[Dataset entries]
☆ ☆ ☆ ☆ ☆ ☆ ☆

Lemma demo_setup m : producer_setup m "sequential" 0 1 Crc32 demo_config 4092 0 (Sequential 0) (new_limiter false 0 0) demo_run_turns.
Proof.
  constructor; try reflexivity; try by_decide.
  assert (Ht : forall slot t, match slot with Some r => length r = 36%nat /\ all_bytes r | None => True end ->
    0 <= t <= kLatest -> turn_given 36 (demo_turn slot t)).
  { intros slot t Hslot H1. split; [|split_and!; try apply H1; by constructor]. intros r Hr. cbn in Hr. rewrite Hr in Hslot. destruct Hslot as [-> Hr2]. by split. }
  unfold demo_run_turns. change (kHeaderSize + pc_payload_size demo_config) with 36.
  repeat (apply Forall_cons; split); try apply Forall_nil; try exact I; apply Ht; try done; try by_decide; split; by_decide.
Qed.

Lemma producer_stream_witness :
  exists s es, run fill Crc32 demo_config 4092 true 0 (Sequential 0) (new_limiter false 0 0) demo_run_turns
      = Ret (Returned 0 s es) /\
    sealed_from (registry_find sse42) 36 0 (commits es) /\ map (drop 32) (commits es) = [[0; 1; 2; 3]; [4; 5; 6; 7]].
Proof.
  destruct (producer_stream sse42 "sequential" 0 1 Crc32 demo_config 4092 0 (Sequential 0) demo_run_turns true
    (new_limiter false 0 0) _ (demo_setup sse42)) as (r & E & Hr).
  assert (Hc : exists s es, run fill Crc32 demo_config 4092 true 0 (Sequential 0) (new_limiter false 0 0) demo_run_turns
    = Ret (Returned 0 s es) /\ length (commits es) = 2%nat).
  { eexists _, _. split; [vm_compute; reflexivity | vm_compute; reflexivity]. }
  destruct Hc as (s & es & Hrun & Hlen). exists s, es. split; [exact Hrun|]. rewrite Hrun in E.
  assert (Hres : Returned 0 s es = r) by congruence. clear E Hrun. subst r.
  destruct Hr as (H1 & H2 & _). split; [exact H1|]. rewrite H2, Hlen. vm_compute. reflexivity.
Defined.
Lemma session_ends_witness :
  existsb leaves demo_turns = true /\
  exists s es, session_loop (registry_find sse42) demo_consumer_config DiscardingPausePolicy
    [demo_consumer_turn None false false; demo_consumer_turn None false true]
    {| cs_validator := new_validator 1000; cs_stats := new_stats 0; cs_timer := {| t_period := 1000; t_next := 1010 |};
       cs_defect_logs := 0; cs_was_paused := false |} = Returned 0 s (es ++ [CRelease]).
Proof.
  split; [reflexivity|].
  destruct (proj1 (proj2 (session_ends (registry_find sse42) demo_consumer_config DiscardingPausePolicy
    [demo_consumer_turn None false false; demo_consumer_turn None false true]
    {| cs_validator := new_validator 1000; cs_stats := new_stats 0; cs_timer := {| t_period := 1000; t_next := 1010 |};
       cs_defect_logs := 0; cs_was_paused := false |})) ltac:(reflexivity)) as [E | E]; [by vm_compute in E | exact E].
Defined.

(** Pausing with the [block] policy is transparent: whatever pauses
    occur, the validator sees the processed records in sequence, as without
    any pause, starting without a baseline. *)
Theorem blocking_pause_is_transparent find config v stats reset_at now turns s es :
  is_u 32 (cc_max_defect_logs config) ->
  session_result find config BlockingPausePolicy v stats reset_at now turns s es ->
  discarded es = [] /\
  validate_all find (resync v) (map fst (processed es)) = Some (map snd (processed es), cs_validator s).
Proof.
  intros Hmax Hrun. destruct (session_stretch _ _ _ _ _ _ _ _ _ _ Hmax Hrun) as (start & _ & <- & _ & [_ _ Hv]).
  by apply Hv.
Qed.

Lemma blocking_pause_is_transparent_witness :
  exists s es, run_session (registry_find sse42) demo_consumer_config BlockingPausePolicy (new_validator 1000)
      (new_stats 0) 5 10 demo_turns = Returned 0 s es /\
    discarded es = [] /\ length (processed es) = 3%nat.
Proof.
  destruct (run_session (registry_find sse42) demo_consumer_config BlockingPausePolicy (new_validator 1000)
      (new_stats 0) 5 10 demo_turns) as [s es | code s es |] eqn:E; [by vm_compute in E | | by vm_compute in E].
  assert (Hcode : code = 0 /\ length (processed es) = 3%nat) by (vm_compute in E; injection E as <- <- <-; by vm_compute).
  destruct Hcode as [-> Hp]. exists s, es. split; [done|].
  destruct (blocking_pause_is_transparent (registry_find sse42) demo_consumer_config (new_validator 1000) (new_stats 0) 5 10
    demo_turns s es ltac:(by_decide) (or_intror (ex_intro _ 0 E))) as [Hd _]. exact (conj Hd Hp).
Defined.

☆ ☆ ☆ ☆ ☆ ☆ ☆

§ THE PROBLEM:
Where in the entries above does the word "Hlen" appear? Copy each line that has it.

§ RESPONSE TO THE TASK:
  destruct Hc as (s & es & Hrun & Hlen). exists s, es. split; [exact Hrun|]. rewrite Hrun in E.
  destruct Hr as (H1 & H2 & _). split; [exact H1|]. rewrite H2, Hlen. vm_compute. reflexivity.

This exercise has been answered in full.